=== Begin Enclosure ===

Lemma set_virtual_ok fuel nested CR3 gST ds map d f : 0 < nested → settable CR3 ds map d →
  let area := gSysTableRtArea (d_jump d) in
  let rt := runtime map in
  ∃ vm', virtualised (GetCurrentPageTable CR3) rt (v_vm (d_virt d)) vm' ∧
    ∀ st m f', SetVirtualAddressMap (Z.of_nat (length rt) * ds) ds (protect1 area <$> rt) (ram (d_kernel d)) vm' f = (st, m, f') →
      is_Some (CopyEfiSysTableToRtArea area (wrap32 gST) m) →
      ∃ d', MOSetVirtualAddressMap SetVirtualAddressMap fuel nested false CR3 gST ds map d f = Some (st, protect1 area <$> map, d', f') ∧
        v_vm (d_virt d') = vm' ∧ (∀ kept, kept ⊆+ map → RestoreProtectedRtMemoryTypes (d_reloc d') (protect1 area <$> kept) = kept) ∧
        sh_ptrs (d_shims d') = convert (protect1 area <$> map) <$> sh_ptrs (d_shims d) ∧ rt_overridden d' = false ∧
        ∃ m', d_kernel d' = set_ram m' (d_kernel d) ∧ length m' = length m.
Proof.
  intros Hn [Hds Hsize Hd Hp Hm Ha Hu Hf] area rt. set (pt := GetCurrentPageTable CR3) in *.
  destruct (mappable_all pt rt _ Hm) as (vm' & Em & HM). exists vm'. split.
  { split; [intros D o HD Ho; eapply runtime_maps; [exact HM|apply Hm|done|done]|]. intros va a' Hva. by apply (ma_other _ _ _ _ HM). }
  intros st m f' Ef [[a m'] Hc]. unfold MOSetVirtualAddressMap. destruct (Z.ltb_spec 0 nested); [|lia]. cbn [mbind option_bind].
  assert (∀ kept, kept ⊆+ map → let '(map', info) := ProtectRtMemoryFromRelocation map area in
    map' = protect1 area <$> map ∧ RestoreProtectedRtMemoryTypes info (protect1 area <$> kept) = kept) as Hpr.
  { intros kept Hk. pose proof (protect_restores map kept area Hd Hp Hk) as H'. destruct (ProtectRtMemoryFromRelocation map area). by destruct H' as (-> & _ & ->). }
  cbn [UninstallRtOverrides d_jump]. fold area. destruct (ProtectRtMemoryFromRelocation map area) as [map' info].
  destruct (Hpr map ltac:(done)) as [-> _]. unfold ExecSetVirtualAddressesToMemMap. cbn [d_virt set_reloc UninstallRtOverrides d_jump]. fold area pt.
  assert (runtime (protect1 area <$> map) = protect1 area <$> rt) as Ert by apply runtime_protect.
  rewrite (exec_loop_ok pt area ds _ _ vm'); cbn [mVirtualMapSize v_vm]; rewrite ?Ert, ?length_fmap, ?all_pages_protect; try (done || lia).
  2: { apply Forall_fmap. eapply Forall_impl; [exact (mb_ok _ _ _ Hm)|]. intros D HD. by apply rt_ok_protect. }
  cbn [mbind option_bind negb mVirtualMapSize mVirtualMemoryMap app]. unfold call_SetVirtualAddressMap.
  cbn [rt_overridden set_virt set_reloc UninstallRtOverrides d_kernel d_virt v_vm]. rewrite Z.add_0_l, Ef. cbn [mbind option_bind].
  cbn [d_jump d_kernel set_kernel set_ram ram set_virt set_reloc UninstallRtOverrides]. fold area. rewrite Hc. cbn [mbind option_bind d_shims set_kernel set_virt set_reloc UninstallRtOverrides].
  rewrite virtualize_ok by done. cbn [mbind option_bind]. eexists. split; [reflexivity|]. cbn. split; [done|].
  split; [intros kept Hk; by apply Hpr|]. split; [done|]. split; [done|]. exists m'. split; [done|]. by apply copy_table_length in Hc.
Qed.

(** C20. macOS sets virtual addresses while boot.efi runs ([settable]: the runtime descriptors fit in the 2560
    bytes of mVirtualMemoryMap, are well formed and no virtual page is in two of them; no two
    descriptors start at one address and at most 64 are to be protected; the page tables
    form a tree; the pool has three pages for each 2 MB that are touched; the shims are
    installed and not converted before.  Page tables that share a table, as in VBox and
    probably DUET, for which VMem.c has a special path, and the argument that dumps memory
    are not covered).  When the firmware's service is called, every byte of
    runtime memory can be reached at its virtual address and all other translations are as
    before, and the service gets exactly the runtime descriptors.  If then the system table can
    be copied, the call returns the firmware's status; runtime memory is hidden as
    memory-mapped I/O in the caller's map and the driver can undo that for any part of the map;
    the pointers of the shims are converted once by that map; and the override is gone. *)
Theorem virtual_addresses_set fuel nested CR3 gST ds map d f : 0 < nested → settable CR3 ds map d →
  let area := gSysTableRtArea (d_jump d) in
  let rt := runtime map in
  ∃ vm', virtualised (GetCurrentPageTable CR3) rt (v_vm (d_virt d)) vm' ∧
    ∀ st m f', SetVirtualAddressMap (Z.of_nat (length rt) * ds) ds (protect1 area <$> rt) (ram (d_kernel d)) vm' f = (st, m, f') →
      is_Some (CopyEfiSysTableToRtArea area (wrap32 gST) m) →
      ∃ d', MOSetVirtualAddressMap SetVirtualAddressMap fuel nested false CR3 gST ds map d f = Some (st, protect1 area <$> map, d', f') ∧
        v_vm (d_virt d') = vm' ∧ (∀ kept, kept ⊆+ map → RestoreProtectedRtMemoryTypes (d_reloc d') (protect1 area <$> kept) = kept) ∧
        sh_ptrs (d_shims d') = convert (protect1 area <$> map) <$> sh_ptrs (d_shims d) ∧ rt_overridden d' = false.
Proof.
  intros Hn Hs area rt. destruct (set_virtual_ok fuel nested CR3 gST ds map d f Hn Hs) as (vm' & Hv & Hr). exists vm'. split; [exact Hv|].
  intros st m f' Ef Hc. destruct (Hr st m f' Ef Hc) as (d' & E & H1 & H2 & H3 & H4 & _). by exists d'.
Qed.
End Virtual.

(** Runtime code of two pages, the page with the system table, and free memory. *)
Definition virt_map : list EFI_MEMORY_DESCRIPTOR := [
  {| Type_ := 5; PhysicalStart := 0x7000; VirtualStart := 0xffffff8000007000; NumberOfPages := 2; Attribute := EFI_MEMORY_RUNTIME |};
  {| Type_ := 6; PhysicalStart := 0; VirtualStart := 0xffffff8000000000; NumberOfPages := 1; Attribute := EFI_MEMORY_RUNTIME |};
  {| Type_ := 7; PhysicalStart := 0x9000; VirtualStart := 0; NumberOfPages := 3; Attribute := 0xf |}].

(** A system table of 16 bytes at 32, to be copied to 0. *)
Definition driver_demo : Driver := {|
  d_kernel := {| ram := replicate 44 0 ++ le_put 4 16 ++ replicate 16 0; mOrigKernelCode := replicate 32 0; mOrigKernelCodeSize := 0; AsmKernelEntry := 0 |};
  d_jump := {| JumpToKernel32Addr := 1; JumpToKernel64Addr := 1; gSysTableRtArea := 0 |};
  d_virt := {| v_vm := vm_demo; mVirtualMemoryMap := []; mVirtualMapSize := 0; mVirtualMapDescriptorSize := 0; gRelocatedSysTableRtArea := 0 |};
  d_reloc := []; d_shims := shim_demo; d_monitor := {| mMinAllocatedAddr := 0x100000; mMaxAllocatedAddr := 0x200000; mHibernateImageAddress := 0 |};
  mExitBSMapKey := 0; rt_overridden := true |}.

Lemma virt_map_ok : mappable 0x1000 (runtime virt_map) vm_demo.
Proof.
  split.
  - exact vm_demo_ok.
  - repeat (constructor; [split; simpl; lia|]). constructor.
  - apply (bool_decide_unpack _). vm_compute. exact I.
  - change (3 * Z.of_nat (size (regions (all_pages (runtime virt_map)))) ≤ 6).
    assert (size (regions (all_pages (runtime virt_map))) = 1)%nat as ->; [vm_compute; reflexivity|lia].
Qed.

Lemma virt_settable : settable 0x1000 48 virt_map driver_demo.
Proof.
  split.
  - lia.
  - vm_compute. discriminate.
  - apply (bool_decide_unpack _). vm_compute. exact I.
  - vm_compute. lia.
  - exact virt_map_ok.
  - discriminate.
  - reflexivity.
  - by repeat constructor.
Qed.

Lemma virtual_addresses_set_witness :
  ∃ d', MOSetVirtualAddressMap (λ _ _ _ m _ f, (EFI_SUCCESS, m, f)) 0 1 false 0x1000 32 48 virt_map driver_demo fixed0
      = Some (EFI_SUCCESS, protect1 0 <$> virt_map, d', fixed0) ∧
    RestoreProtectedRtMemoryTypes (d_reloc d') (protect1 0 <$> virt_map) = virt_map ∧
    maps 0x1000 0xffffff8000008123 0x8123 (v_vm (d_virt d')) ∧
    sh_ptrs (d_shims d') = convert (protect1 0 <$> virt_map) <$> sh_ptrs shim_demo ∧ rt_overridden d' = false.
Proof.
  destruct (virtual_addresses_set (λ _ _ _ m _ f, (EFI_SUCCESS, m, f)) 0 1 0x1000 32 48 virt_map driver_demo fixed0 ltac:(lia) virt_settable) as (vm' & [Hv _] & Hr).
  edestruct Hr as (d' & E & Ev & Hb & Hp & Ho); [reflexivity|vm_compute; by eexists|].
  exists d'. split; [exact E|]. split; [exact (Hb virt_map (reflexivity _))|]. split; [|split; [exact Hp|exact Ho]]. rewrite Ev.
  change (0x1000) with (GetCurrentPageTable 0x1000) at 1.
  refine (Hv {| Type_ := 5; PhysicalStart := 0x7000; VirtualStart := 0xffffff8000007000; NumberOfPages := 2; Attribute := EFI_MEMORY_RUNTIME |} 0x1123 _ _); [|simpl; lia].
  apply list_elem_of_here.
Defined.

=== End Enclosure ===

**Task item:** Copy the records above exactly, from the first line through the line containing "destruct (mappable_all pt", and include nothing else.

**Exercise result:**
Lemma set_virtual_ok fuel nested CR3 gST ds map d f : 0 < nested → settable CR3 ds map d →
  let area := gSysTableRtArea (d_jump d) in
  let rt := runtime map in
  ∃ vm', virtualised (GetCurrentPageTable CR3) rt (v_vm (d_virt d)) vm' ∧
    ∀ st m f', SetVirtualAddressMap (Z.of_nat (length rt) * ds) ds (protect1 area <$> rt) (ram (d_kernel d)) vm' f = (st, m, f') →
      is_Some (CopyEfiSysTableToRtArea area (wrap32 gST) m) →
      ∃ d', MOSetVirtualAddressMap SetVirtualAddressMap fuel nested false CR3 gST ds map d f = Some (st, protect1 area <$> map, d', f') ∧
        v_vm (d_virt d') = vm' ∧ (∀ kept, kept ⊆+ map → RestoreProtectedRtMemoryTypes (d_reloc d') (protect1 area <$> kept) = kept) ∧
        sh_ptrs (d_shims d') = convert (protect1 area <$> map) <$> sh_ptrs (d_shims d) ∧ rt_overridden d' = false ∧
        ∃ m', d_kernel d' = set_ram m' (d_kernel d) ∧ length m' = length m.
Proof.
  intros Hn [Hds Hsize Hd Hp Hm Ha Hu Hf] area rt. set (pt := GetCurrentPageTable CR3) in *.
  destruct (mappable_all pt rt _ Hm) as (vm' & Em & HM). exists vm'. split.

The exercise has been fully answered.